___ Material for this exercise ___

Lemma count_keeps i : at_ c = Count i -> exists m', advance N s c m = Ok (tt, m') /\ inv m'.
Proof.
  intros E. destruct B as [C Hs P K T H St It R F] eqn:EB. clear EB. unfold advance. rewrite E. unfold place_ok in P. rewrite E in P. destruct P as [P1 P2].
  assert (counted c = 0%nat) as C0 by (unfold counted; by rewrite E).
  assert (linked c = match pol c with all => seq 0 i | specific => [] end) as Lc by (unfold linked; by rewrite E).
  destruct (pol c) eqn:Ep; [destruct (Nat.ltb_spec i N) as [Hi|Hi]; cbn [matches]|].
  - erewrite bind_Ok; [|exact get_frame]. cbv beta. cbn [fptr context unfinished_cores].
    erewrite (count_move_eq (Fill i)) by (rewrite C0; cbn; lia). eexists. split; [reflexivity|].
    apply moved_inv; [split; [done|cbn; by rewrite Ep]|rewrite Lc; unfold linked; cbn; by rewrite Ep|done].
  - rewrite move_eq by done. eexists. split; [reflexivity|]. assert (i = N) as -> by lia.
    apply moved_inv; [done|rewrite Lc; unfold linked, targets; cbn; by rewrite Ep|done].
  - erewrite bind_Ok; [|exact get_frame]. cbv beta. cbn [fptr context unfinished_cores].
    assert (waiting = [] /\ drains m = []) as [Ew Ed].
    { rewrite Lc in K. symmetry in K. apply Permutation_nil_r in K. apply app_eq_nil in K as [-> [K _]%app_eq_nil]. split; [done|]. by apply fmap_nil_inv in K. }
    erewrite (count_move_eq (Fill i)) by (rewrite Ew, Ed; done). eexists. split; [reflexivity|].
    apply moved_inv; [split; [done|cbn; by rewrite Ep]|rewrite Lc; unfold linked; cbn; by rewrite Ep|done].
Qed.
Lemma fill_keeps i : at_ c = Fill i -> exists m', advance N s c m = Ok (tt, m') /\ inv m'.
Proof.
  intros E. pose proof (bs_place _ _ _ _ _ _ _ B) as P. pose proof (bs_items _ _ _ _ _ _ _ B) as It.
  unfold place_ok in P. rewrite E in P. destruct P as [P1 P2].
  assert (i < N)%nat as Hi by (destruct (pol c); lia). destruct (item_exists i Hi) as [x Ex].
  unfold advance. rewrite E. unfold get_item, put_item, bind at 1. rewrite Ex. unfold bind at 1.
  rewrite (proj2 (Nat.ltb_lt _ _)) by (by eapply lookup_lt_Some).
  set (its := <[item_of N s i := mkItem (next x) (Some (frame c))]> (items m)).
  exists (moved its (Link i)). split.
  { unfold move, moved. cbn. rewrite (bs_calls _ _ _ _ _ _ _ B), insert_singleton_eq, (bs_state _ _ _ _ _ _ _ B).
    assert (counted c = 1%nat) as -> by (unfold counted; by rewrite E). reflexivity. }
  split.
  - apply moved_sound; [apply length_insert|]. intros k y Ey. apply list_lookup_insert_Some in Ey as [(<- & <- & _)|[_ Ey]]; cbn; by eapply (sd_next _ Sd).
  - right. do 6 eexists. apply moved_busy; [split; [done|exact P2]|unfold linked; by rewrite E|].
    intros t Ht. destruct (decide (t = i)) as [->|N'].
    + eexists. split; [apply list_lookup_insert_eq; by eapply lookup_lt_Some|done].
    + destruct Ht as [Ht|[= ->]]; [|done]. assert (t ∈ linked c) as Ht' by (revert Ht; unfold linked; by rewrite E).
      pose proof (linked_lt c t (bs_place _ _ _ _ _ _ _ B) Ht'). unfold its. rewrite list_lookup_insert_ne; [by apply It; left|].
      intros Q. apply item_of_inj in Q; [done|lia|lia].
Qed.
Lemma send_keeps : at_ c = Send -> exists m', advance N s c m = Ok (tt, m') /\ inv m'.
Proof.
  intros E. pose proof (bs_place _ _ _ _ _ _ _ B) as [P1 _]. unfold advance. rewrite E.
  rewrite move_eq by (unfold counted; by rewrite E). eexists. split; [reflexivity|].
  apply moved_inv; [done|unfold linked; by rewrite E|done].
Qed.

___

> Task description
Each of the lines above must appear again, unchanged.

> Solution to the problem
Lemma count_keeps i : at_ c = Count i -> exists m', advance N s c m = Ok (tt, m') /\ inv m'.
Proof.
  intros E. destruct B as [C Hs P K T H St It R F] eqn:EB. clear EB. unfold advance. rewrite E. unfold place_ok in P. rewrite E in P. destruct P as [P1 P2].
  assert (counted c = 0%nat) as C0 by (unfold counted; by rewrite E).
  assert (linked c = match pol c with all => seq 0 i | specific => [] end) as Lc by (unfold linked; by rewrite E).
  destruct (pol c) eqn:Ep; [destruct (Nat.ltb_spec i N) as [Hi|Hi]; cbn [matches]|].
  - erewrite bind_Ok; [|exact get_frame]. cbv beta. cbn [fptr context unfinished_cores].
    erewrite (count_move_eq (Fill i)) by (rewrite C0; cbn; lia). eexists. split; [reflexivity|].
    apply moved_inv; [split; [done|cbn; by rewrite Ep]|rewrite Lc; unfold linked; cbn; by rewrite Ep|done].
  - rewrite move_eq by done. eexists. split; [reflexivity|]. assert (i = N) as -> by lia.
    apply moved_inv; [done|rewrite Lc; unfold linked, targets; cbn; by rewrite Ep|done].
  - erewrite bind_Ok; [|exact get_frame]. cbv beta. cbn [fptr context unfinished_cores].
    assert (waiting = [] /\ drains m = []) as [Ew Ed].
    { rewrite Lc in K. symmetry in K. apply Permutation_nil_r in K. apply app_eq_nil in K as [-> [K _]%app_eq_nil]. split; [done|]. by apply fmap_nil_inv in K. }
    erewrite (count_move_eq (Fill i)) by (rewrite Ew, Ed; done). eexists. split; [reflexivity|].
    apply moved_inv; [split; [done|cbn; by rewrite Ep]|rewrite Lc; unfold linked; cbn; by rewrite Ep|done].
Qed.
Lemma fill_keeps i : at_ c = Fill i -> exists m', advance N s c m = Ok (tt, m') /\ inv m'.
Proof.
  intros E. pose proof (bs_place _ _ _ _ _ _ _ B) as P. pose proof (bs_items _ _ _ _ _ _ _ B) as It.
  unfold place_ok in P. rewrite E in P. destruct P as [P1 P2].
  assert (i < N)%nat as Hi by (destruct (pol c); lia). destruct (item_exists i Hi) as [x Ex].
  unfold advance. rewrite E. unfold get_item, put_item, bind at 1. rewrite Ex. unfold bind at 1.
  rewrite (proj2 (Nat.ltb_lt _ _)) by (by eapply lookup_lt_Some).
  set (its := <[item_of N s i := mkItem (next x) (Some (frame c))]> (items m)).
  exists (moved its (Link i)). split.
  { unfold move, moved. cbn. rewrite (bs_calls _ _ _ _ _ _ _ B), insert_singleton_eq, (bs_state _ _ _ _ _ _ _ B).
    assert (counted c = 1%nat) as -> by (unfold counted; by rewrite E). reflexivity. }
  split.
  - apply moved_sound; [apply length_insert|]. intros k y Ey. apply list_lookup_insert_Some in Ey as [(<- & <- & _)|[_ Ey]]; cbn; by eapply (sd_next _ Sd).
  - right. do 6 eexists. apply moved_busy; [split; [done|exact P2]|unfold linked; by rewrite E|].
    intros t Ht. destruct (decide (t = i)) as [->|N'].
    + eexists. split; [apply list_lookup_insert_eq; by eapply lookup_lt_Some|done].
    + destruct Ht as [Ht|[= ->]]; [|done]. assert (t ∈ linked c) as Ht' by (revert Ht; unfold linked; by rewrite E).
      pose proof (linked_lt c t (bs_place _ _ _ _ _ _ _ B) Ht'). unfold its. rewrite list_lookup_insert_ne; [by apply It; left|].
      intros Q. apply item_of_inj in Q; [done|lia|lia].
Qed.
Lemma send_keeps : at_ c = Send -> exists m', advance N s c m = Ok (tt, m') /\ inv m'.
Proof.
  intros E. pose proof (bs_place _ _ _ _ _ _ _ B) as [P1 _]. unfold advance. rewrite E.
  rewrite move_eq by (unfold counted; by rewrite E). eexists. split; [reflexivity|].
  apply moved_inv; [done|unfold linked; by rewrite E|done].
Qed.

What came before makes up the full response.